Singer and actress Freda Charcelia Payne was born September 19, 1942, in Detroit, Michigan, to Frederick and Charsilee Payne. Payne attended Palmer Elementary School and Crossman Elementary School; she also modeled and took ballet and Afro-Cuban dance. In 1956, while at Hutchins Middle School, Payne appeared on the nationally televised Ted Mack’s The Original Amateur Hour; singing jingles, she was featured on WJR radio’s Make Way for Youth, in addition to many other local television and radio shows. Payne’s mother spurned a contract from the then unknown Barry Gordy. When she graduated from Central High School in 1959, Payne began touring with Pearl Bailey’s musical review and sang with the Duke Ellington Band. Payne’s first album was After the Lights Go Down for ABC’s Impulse Records in 1962.

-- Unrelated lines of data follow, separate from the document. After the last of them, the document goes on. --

Lemma insert_retrace_refines c : ∀ fuel st t t' node,
  tree_at st c t → root_of t = Some node → insert_retrace_t c t = Some t' →
  (length c ≤ fuel)%nat →
  ∃ st', insert_retrace fuel st node (cparent None c) = Some st'
    ∧ tree_at st' [] t'
    ∧ (∀ p, p ∉ before c ++ nodes t ++ after c → mem st' p = mem st p).
Proof.
  induction c as [|f c IH]; intros fuel st t t' node Hst Hroot Hret Hf.
  { injection Hret as <-. exists st. by destruct fuel. }
  cbn [length] in Hf. destruct fuel as [|fuel]; [lia|].
  cbn [insert_retrace_t] in Hret.
  assert (Hwc : avl_idx2cmp (avl_which_child (mem st) node) = grow_delta f
                ∧ avl_balance (mem st (fnode f)) = fbal f
                ∧ avl_parent (mem st (fnode f)) = cparent None c).
  { destruct Hst as (_ & Hctx & Hrep & Hnd).
    destruct t as [|tl y tb tr]; [done|]. injection Hroot as ->.
    destruct f as [x b r|l x b]; cbn [rep_ctx rep fnode fbal before after cparent root_of nodes] in *;
      destruct_and?; nd_prep Hnd; unfold avl_which_child; heap_simpl; done. }
  destruct Hwc as (Hwc & Hb & Hp).
  cbn [insert_retrace cparent]. rewrite Hwc, Hb, avl_abs_balance_abs.
  destruct (Z.abs (fbal f + grow_delta f) =? 0) eqn:E0.
  - injection Hret as <-. eexists. split; [done|]. split.
    + apply (proj1 (tree_at_plug _ c _)), tree_at_cons. by apply tree_at_set_balance.
    + intros p Hp'. apply set_balance_frame. intros <-. apply Hp'.
      pose proof (fnode_in c f). set_solver.
  - destruct (Z.abs (fbal f + grow_delta f) =? 1) eqn:E1.
    + pose proof (tree_at_set_balance _ _ _ _ (fbal f + grow_delta f) Hst) as Hst'.
      apply tree_at_cons in Hst'.
      destruct (IH fuel _ _ _ (fnode f) Hst' (root_of_fill_with _ _ _) Hret ltac:(lia))
        as (st' & Hrun & Ht & Hfr).
      exists st'. split.
      * assert (avl_parent (mem (set_balance st (fnode f) (fbal f + grow_delta f)) (fnode f))
                = cparent None c) as Hp2.
        { simpl. rewrite modify_eq. rewrite <- Hp. by destruct (mem st (fnode f)). }
        cbv zeta. rewrite Hp2. exact Hrun.
      * split; [done|]. intros p Hp'. rewrite Hfr.
        -- apply set_balance_frame. intros <-. apply Hp'.
           pose proof (fnode_in c f). set_solver.
        -- intros Hin. apply Hp'. destruct f; simpl in *; set_solver.
    + destruct (rebalance_t (fill f t)) as [[t'' rv]|] eqn:Hreb; [|done].
      injection Hret as <-. apply tree_at_cons in Hst.
      destruct (avl_rebalance_refines _ _ _ _ _ (fnode f) Hst (root_of_fill _ _) Hreb)
        as (st' & Hrun & Ht & Hfr & _).
      exists st'. rewrite Hrun. split; [done|]. split; [by apply (proj1 (tree_at_plug _ _ _))|].
      intros p Hp'. apply Hfr. intros Hin. apply Hp'. destruct f; simpl in *; set_solver.
Qed.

Moving to New York City in 1963, Payne made appearances on The Tonight Show with Johnny Carson, The Merv Griffin Show and The Dick Cavette Show. In 1964, Payne joined the Four Tops, Billy Eckstine, and Nipsey Russell on the Quincy Jones Tour. Payne was understudy for Leslie Uggams in Broadway’s Hallelujah Baby! in 1967; she also performed in the Equity Theatre production of Lost in the Stars. Stardom for Payne began when she signed with Invictus Records, a label run by her old Detroit friends Brian Holland, Edward Holland, Jr., and Lamont Dozier (formerly of Motown) in 1969. Payne’s smash single Band of Gold, released in 1970, was ranked #1 in the United Kingdom and #3 in the United States; it was her first gold record. Payne’s other hits included Deeper and Deeper, You Brought Me Joy, and the anti-war, Bring the Boys Home.

As her star kept rising, Payne began appearing in television specials and touring the United Kingdom, Germany, and Japan. Although she left Invictus in 1973, date Payne continued recording, pressing twenty-one albums, including several remakes of Band of Gold. In 1974, Payne made the cover of Jet magazine after she was dubbed a Dame of Malta, by the Knights of Malta and the Sovereign Military, and Hospital Order of St. John of Jerusalem by the Prince of Rumania. Payne hosted Today’s Black Woman, a talk show, in 1980 and 1981, before joining the cast of Duke Ellington’s Sophisticated Ladies in 1982. Payne also starred in productions of Ain’t Misbehavin’ with Della Reese, The Blues in the Night, Jellies Last Jam with Gregory Hines and Savion Glover in the 1990s. Payne’s film appearances include: Private Obsession in 1995; Sprung in 1997; Ragdoll in 1999; The Nutty Professor II: The Klumps in 2000; and Fire and Ice in 2001.

Returning to her jazz roots, Payne later toured with Darlene Love in a critically acclaimed revue entitled Love and Payne.